Date Released: Thu, 5 May 2011 09:14 +0200

THE year 1994 was a revolutionary breakthrough. Racial oligarchy, brutal oppression and repression finally gave way to a democracy in which all South Africans were accorded full citizenship rights. Critical to this development was the imagination and courage we displayed to rid ourselves of tyranny and to forge a constitution and Bill of Rights that held out the promise of far-reaching political, economic and social reform. We looked forward to the promise of the progressive realisation of hard-won citizenship rights so we could live productive, rich, rewarding and secure lives.

Certain realities, however, seriously compromise our constitutional ideal of full citizenship rights for all. Indeed, they could condemn large numbers of us to conditions that are more akin to being subjects. In South Africa Pushed to the Limit, Hein Marais warns of the danger of the "recourse to rousing affirmations of identity and entitlement" and to populist discourses of authenticity - "who is a real South African, who is a real African, who is black, what is a man, what is the role of women". These utterances are accompanied by ever more narrow and exacting interpretations of culture and tradition.

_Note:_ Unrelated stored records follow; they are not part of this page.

(* ===== verification/ConsoleCorrect.v ===== *)
(** * The line discipline of the console (kernel/console.c)

    The ring [cons.buf] with its three indices holds two sequences of
    characters: those of the finished lines, which [consoleread] may take, and
    those of the line being edited. [consoleintr] and [consoleread] implement
    the operations [typed] and [take_line] on them, and [consoleintr] echoes
    what [echo] says. *)

From S2P Require Import Prelude Riscv KState Spinlock KString Kalloc Vm PageTable Uspace VmCorrect Sched.
From S2P Require Import Uart KPrintf KPrintfCorrect Console Pipe PipeCorrect.
Open Scope Z_scope.

(** ** The specification *)

(** Lines that are finished, and the line being edited. *)
Abbreviation lines := (list Z * list Z)%type.

(** The effect of typing [c], other than [C('P')]. *)
Definition typed (c : Z) (l : lines) : lines :=
  let '(ready, edit) := l in
  if c =? Ctrl 85 then (ready, [])
  else if (c =? Ctrl 72) || (c =? 127) then (ready, removelast edit)
  else if (c =? 0) || (INPUT_BUF <=? Z.of_nat (length (ready ++ edit))) then l
  else
    let c := if c =? 13 then 10 else c in
    let edit := edit ++ [c] in
    if (c =? 10) || (c =? Ctrl 68) || (Z.of_nat (length (ready ++ edit)) =? INPUT_BUF) then (ready ++ edit, [])
    else (ready, edit).

Definition echo (c : Z) (l : lines) : list Z :=
  let '(ready, edit) := l in
  if c =? Ctrl 85 then concat (replicate (length edit) rubout)
  else if (c =? Ctrl 72) || (c =? 127) then if decide (edit = []) then [] else rubout
  else if (c =? 0) || (INPUT_BUF <=? Z.of_nat (length (ready ++ edit))) then []
  else [if c =? 13 then 10 else c].

(** Several characters, one after another. *)
Definition typed_all (cs : list Z) (l : lines) : lines := foldl (λ l c, typed c l) l cs.
Fixpoint echoes (cs : list Z) (l : lines) : list Z :=
  match cs with [] => [] | c :: cs => echo c l ++ echoes cs (typed c l) end.

(** At most [n] characters of [l] up to the end of the line: those read, and
    the rest. A [C('D')] ends the read, and is left for the next one unless it
    comes first. [None]: the reader has to wait. *)
Fixpoint take_line (n : nat) (first : bool) (l : list Z) : option (list Z * list Z) :=
  match n, l with
  | O, _ => Some ([], l)
  | S _, [] => None
  | S n, c :: l' =>
      if c =? Ctrl 68 then Some ([], if first then l' else l)
      else if c =? 10 then Some ([c], l')
      else match take_line n false l' with Some (d, rest) => Some (c :: d, rest) | None => None end
  end.

Lemma take_line_length n : ∀ first l d rest, take_line n first l = Some (d, rest) → (length d ≤ n)%nat.
Proof.
  induction n as [|n IH]; intros first [|c l] d rest; cbn [take_line]; try (by intros [= <- <-]).
  destruct (c =? Ctrl 68); [intros [= <- _]; cbn; lia|]. destruct (c =? 10); [intros [= <- _]; cbn; lia|].
  destruct (take_line n false l) as [[d' r']|] eqn:E; [|done]. intros [= <- <-]. specialize (IH _ _ _ _ E). cbn. lia.
Qed.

His comments were put into perspective in recent events: the crass utterances of chief government communicator Jimmy Manyi on race; the repugnant tabloid chatter of Kuli Roberts on so called coloureds; and Minister Trevor Manuel's amazing outburst that Manyi has "the same mind that operated under apartheid". Given the apartheid legacy, there can be no quarrel with redress and social equity for disadvantaged poor, black and female South Africans. As Albie Sachs notes, pervasive inequities "cannot be wished away by invoking constitutional idealism".

Still, we find ourselves in the grip of a profound paradox; the use of race to promote redress and advance social equity. In Sachs's words, we are making "conscious use of racial distinctions to create a non-racial society". Such an approach has many dangers. For one, employing solely race for redress purposes could benefit only or primarily the black political and economic elites, and simply reproduce the severe class inequalities we already have. The conspicuous consumption of our sushi-loving elites and the rapid ascendancy of politically connected elites into wealthy business people make no difference to eliminating the massive inequalities in our society. For another, using race to advance redress and social equity could ossify racial categorisations and ensure we continue to construct identities primarily along the lines of race.

Surely our goal, as well as our strategy must be to erode and dissolve racial categorisations and ensure that our identities are instead rich, multiple, fluid and dynamic rather than frozen along race lines. We must confront the charlatans among us who stridently seek to give ever more narrow and exacting answers to the questions of "who is a real South African, who is a real African, who is black, what is a man, (and) what is the role of women". We must loudly proclaim that South Africa belongs to all who live in it, united in our diversity. We must insist, for all the reasons that were given at the "I am an African" speech at the launch of our constitution, that we are all Africans. We have a long road still to travel before inequality racism, sexism, prejudice and intolerance are defeated. As Njabulo Ndebele notes, "the fact that racism may still exist in the actions of young students suggests that racism continues to be fed by institutions such as families, schools and churches" and we need to give attention to how we bring up our children. Issues of race, culture, identity, language and many kinds of hurt remain to be confronted. We will only be free and equal when we begin to tackle these issues with sensitivity honesty and courage.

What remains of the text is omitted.